Action item =>
Only the lines below starting at the one containing "intros I Hb" and ending at the one containing "- intros h p. rewrite Sh, Sc, Sk. apply I." belong in the answer, each copied exactly.

Records for the task =>
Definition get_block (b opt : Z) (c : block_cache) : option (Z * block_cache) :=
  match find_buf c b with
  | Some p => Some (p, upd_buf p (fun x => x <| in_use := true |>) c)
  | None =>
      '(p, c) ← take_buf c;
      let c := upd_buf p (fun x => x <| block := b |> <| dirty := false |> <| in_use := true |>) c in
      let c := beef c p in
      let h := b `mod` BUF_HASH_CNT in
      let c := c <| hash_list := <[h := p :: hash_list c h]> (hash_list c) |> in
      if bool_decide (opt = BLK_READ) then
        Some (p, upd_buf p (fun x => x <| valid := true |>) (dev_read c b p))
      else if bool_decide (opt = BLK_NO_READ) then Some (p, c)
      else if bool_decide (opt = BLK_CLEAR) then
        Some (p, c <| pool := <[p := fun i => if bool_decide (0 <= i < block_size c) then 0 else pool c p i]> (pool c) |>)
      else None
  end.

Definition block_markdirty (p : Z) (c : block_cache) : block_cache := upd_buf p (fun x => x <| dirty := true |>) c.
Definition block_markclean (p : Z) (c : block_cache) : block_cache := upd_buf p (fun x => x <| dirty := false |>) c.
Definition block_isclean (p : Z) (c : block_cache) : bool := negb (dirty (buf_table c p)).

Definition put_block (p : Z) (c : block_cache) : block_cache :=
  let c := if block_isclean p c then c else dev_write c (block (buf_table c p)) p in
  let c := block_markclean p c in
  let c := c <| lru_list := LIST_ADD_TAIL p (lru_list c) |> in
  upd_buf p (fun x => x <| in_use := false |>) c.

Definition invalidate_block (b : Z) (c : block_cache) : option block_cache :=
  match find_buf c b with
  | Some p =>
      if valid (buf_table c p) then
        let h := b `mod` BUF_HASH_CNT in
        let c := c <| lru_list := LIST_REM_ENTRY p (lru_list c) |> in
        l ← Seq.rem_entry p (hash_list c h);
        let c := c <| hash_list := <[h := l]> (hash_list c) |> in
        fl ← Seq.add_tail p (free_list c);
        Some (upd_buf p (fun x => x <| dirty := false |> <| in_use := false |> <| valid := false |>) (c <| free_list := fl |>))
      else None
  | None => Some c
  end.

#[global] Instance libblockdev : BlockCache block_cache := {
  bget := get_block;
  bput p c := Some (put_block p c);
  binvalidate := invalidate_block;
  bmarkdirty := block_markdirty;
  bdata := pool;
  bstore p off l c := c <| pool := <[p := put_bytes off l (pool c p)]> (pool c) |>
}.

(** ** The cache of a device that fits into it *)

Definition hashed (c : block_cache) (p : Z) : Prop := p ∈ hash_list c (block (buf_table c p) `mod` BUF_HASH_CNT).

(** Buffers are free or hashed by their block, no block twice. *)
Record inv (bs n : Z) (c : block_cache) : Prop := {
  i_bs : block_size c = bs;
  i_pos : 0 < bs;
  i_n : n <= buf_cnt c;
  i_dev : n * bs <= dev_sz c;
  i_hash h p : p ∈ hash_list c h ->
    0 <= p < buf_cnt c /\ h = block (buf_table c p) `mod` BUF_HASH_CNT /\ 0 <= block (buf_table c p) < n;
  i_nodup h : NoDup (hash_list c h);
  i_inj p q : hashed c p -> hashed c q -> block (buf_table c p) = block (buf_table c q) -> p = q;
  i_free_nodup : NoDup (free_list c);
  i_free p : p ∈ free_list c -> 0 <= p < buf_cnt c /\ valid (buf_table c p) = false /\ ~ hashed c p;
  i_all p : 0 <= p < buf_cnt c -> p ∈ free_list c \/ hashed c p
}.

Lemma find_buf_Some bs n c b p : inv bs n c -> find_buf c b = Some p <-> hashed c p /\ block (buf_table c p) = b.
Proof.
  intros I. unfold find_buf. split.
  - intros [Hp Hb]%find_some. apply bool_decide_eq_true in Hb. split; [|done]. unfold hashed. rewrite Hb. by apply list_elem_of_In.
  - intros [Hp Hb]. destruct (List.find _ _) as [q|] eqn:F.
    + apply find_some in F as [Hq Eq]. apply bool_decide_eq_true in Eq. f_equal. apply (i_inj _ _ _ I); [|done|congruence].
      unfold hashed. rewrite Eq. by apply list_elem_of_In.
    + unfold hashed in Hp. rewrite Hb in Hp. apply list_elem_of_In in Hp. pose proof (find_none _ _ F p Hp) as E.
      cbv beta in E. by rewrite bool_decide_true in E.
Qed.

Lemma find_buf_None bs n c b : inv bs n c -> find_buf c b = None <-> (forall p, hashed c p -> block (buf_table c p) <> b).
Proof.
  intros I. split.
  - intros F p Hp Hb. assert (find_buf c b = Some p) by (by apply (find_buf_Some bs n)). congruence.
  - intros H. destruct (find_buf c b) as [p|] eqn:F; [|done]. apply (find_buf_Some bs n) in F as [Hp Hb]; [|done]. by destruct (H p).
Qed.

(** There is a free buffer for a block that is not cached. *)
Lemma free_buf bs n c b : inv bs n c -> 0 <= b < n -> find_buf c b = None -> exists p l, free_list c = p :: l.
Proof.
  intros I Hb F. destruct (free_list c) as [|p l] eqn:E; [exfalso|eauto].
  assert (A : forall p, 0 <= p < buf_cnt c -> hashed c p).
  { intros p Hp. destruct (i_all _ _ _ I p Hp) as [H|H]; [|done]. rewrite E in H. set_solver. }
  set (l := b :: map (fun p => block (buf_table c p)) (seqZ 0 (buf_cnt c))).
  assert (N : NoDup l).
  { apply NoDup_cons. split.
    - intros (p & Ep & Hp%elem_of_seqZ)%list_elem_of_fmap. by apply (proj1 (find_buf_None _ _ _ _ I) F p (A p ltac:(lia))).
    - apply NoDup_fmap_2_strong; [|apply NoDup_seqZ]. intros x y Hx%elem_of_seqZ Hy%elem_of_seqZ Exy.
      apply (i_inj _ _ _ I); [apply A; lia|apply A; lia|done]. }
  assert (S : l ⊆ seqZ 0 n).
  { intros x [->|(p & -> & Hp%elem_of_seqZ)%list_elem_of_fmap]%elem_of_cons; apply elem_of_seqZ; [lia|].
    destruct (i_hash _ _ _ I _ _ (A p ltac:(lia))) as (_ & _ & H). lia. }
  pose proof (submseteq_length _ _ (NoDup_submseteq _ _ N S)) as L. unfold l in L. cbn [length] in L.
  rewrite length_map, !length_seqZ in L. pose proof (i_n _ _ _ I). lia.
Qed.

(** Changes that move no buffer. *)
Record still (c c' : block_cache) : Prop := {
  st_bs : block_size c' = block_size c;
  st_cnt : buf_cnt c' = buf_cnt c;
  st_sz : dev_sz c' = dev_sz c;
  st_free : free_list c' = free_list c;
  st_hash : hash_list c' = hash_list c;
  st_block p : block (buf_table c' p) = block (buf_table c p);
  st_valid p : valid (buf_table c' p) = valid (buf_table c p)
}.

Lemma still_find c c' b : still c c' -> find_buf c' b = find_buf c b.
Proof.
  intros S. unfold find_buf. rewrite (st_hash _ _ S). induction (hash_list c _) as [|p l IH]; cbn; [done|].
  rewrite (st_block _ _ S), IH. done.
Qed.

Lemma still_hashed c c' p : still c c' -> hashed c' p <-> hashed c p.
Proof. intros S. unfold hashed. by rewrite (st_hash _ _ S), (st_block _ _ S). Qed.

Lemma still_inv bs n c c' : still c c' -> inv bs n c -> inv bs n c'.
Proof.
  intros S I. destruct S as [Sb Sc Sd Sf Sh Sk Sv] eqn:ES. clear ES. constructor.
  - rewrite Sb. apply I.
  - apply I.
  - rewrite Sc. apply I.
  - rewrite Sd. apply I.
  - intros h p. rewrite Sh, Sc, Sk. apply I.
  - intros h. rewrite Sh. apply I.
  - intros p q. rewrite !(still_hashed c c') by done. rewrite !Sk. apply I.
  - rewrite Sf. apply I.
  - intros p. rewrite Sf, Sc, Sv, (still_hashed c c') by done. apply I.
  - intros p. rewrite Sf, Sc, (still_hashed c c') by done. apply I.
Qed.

...

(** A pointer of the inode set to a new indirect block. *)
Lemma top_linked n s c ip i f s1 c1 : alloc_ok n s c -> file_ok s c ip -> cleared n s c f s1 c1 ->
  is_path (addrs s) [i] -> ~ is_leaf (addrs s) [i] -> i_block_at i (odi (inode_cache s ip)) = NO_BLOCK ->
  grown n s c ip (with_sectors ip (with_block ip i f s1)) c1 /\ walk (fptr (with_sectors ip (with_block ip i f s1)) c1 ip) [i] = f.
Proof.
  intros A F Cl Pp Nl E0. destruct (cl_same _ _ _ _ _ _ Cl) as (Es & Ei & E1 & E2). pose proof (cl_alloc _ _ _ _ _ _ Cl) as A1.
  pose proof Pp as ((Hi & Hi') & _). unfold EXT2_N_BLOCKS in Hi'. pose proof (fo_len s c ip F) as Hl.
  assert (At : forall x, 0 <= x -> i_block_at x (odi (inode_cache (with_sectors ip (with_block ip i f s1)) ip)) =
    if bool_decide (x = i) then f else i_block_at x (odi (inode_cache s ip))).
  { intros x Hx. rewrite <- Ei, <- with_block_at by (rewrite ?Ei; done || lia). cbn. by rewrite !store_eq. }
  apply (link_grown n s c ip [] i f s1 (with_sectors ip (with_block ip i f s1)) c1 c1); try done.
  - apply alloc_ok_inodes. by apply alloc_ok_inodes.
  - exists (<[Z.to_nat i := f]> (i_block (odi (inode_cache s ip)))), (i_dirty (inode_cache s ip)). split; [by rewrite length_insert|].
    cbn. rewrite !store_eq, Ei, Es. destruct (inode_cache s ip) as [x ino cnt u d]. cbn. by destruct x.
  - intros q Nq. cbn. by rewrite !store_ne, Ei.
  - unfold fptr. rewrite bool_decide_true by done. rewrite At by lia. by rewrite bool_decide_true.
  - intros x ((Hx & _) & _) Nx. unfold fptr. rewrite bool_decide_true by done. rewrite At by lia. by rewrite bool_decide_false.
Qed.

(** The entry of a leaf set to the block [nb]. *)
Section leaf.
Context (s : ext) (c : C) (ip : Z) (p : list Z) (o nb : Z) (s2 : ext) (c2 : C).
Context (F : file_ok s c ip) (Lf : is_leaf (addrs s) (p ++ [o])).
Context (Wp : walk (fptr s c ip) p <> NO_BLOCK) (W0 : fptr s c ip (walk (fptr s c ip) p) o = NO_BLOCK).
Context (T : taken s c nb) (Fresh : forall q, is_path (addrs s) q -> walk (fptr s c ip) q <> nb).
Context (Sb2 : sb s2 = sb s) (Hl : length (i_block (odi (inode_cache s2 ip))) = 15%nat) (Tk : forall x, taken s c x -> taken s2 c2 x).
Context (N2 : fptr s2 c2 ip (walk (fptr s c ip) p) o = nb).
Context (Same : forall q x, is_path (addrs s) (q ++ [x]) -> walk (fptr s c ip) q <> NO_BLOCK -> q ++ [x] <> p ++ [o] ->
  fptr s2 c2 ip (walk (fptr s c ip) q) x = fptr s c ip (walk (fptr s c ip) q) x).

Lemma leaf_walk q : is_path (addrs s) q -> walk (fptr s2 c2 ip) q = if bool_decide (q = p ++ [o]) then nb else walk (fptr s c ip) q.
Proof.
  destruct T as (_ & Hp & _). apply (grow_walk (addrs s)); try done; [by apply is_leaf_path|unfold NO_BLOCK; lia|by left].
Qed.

--

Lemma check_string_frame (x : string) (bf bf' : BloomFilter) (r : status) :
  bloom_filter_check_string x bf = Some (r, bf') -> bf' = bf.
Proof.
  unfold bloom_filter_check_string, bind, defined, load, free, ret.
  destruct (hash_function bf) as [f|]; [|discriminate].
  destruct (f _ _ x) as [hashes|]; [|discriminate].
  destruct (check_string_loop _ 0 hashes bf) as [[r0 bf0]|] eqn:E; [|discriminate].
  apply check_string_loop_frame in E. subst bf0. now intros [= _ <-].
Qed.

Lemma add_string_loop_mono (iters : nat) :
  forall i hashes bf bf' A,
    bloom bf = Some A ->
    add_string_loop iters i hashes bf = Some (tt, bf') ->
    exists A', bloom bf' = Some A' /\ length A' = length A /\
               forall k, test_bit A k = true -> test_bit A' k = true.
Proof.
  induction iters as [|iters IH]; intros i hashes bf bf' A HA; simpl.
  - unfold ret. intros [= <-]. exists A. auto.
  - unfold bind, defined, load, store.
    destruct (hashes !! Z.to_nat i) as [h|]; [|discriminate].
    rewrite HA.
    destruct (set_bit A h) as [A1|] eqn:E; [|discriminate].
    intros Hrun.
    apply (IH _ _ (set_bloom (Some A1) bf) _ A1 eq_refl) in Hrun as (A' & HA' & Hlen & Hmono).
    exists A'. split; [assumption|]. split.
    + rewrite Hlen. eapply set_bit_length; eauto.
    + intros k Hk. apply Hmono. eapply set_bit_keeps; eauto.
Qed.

Written response =>
  intros I Hb F. destruct (free_list c) as [|p l] eqn:E; [exfalso|eauto].
  assert (A : forall p, 0 <= p < buf_cnt c -> hashed c p).
  { intros p Hp. destruct (i_all _ _ _ I p Hp) as [H|H]; [|done]. rewrite E in H. set_solver. }
  set (l := b :: map (fun p => block (buf_table c p)) (seqZ 0 (buf_cnt c))).
  assert (N : NoDup l).
  { apply NoDup_cons. split.
    - intros (p & Ep & Hp%elem_of_seqZ)%list_elem_of_fmap. by apply (proj1 (find_buf_None _ _ _ _ I) F p (A p ltac:(lia))).
    - apply NoDup_fmap_2_strong; [|apply NoDup_seqZ]. intros x y Hx%elem_of_seqZ Hy%elem_of_seqZ Exy.
      apply (i_inj _ _ _ I); [apply A; lia|apply A; lia|done]. }
  assert (S : l ⊆ seqZ 0 n).
  { intros x [->|(p & -> & Hp%elem_of_seqZ)%list_elem_of_fmap]%elem_of_cons; apply elem_of_seqZ; [lia|].
    destruct (i_hash _ _ _ I _ _ (A p ltac:(lia))) as (_ & _ & H). lia. }
  pose proof (submseteq_length _ _ (NoDup_submseteq _ _ N S)) as L. unfold l in L. cbn [length] in L.
  rewrite length_map, !length_seqZ in L. pose proof (i_n _ _ _ I). lia.
Qed.

(** Changes that move no buffer. *)
Record still (c c' : block_cache) : Prop := {
  st_bs : block_size c' = block_size c;
  st_cnt : buf_cnt c' = buf_cnt c;
  st_sz : dev_sz c' = dev_sz c;
  st_free : free_list c' = free_list c;
  st_hash : hash_list c' = hash_list c;
  st_block p : block (buf_table c' p) = block (buf_table c p);
  st_valid p : valid (buf_table c' p) = valid (buf_table c p)
}.

Lemma still_find c c' b : still c c' -> find_buf c' b = find_buf c b.
Proof.
  intros S. unfold find_buf. rewrite (st_hash _ _ S). induction (hash_list c _) as [|p l IH]; cbn; [done|].
  rewrite (st_block _ _ S), IH. done.
Qed.

Lemma still_hashed c c' p : still c c' -> hashed c' p <-> hashed c p.
Proof. intros S. unfold hashed. by rewrite (st_hash _ _ S), (st_block _ _ S). Qed.

Lemma still_inv bs n c c' : still c c' -> inv bs n c -> inv bs n c'.
Proof.
  intros S I. destruct S as [Sb Sc Sd Sf Sh Sk Sv] eqn:ES. clear ES. constructor.
  - rewrite Sb. apply I.
  - apply I.
  - rewrite Sc. apply I.
  - rewrite Sd. apply I.
  - intros h p. rewrite Sh, Sc, Sk. apply I.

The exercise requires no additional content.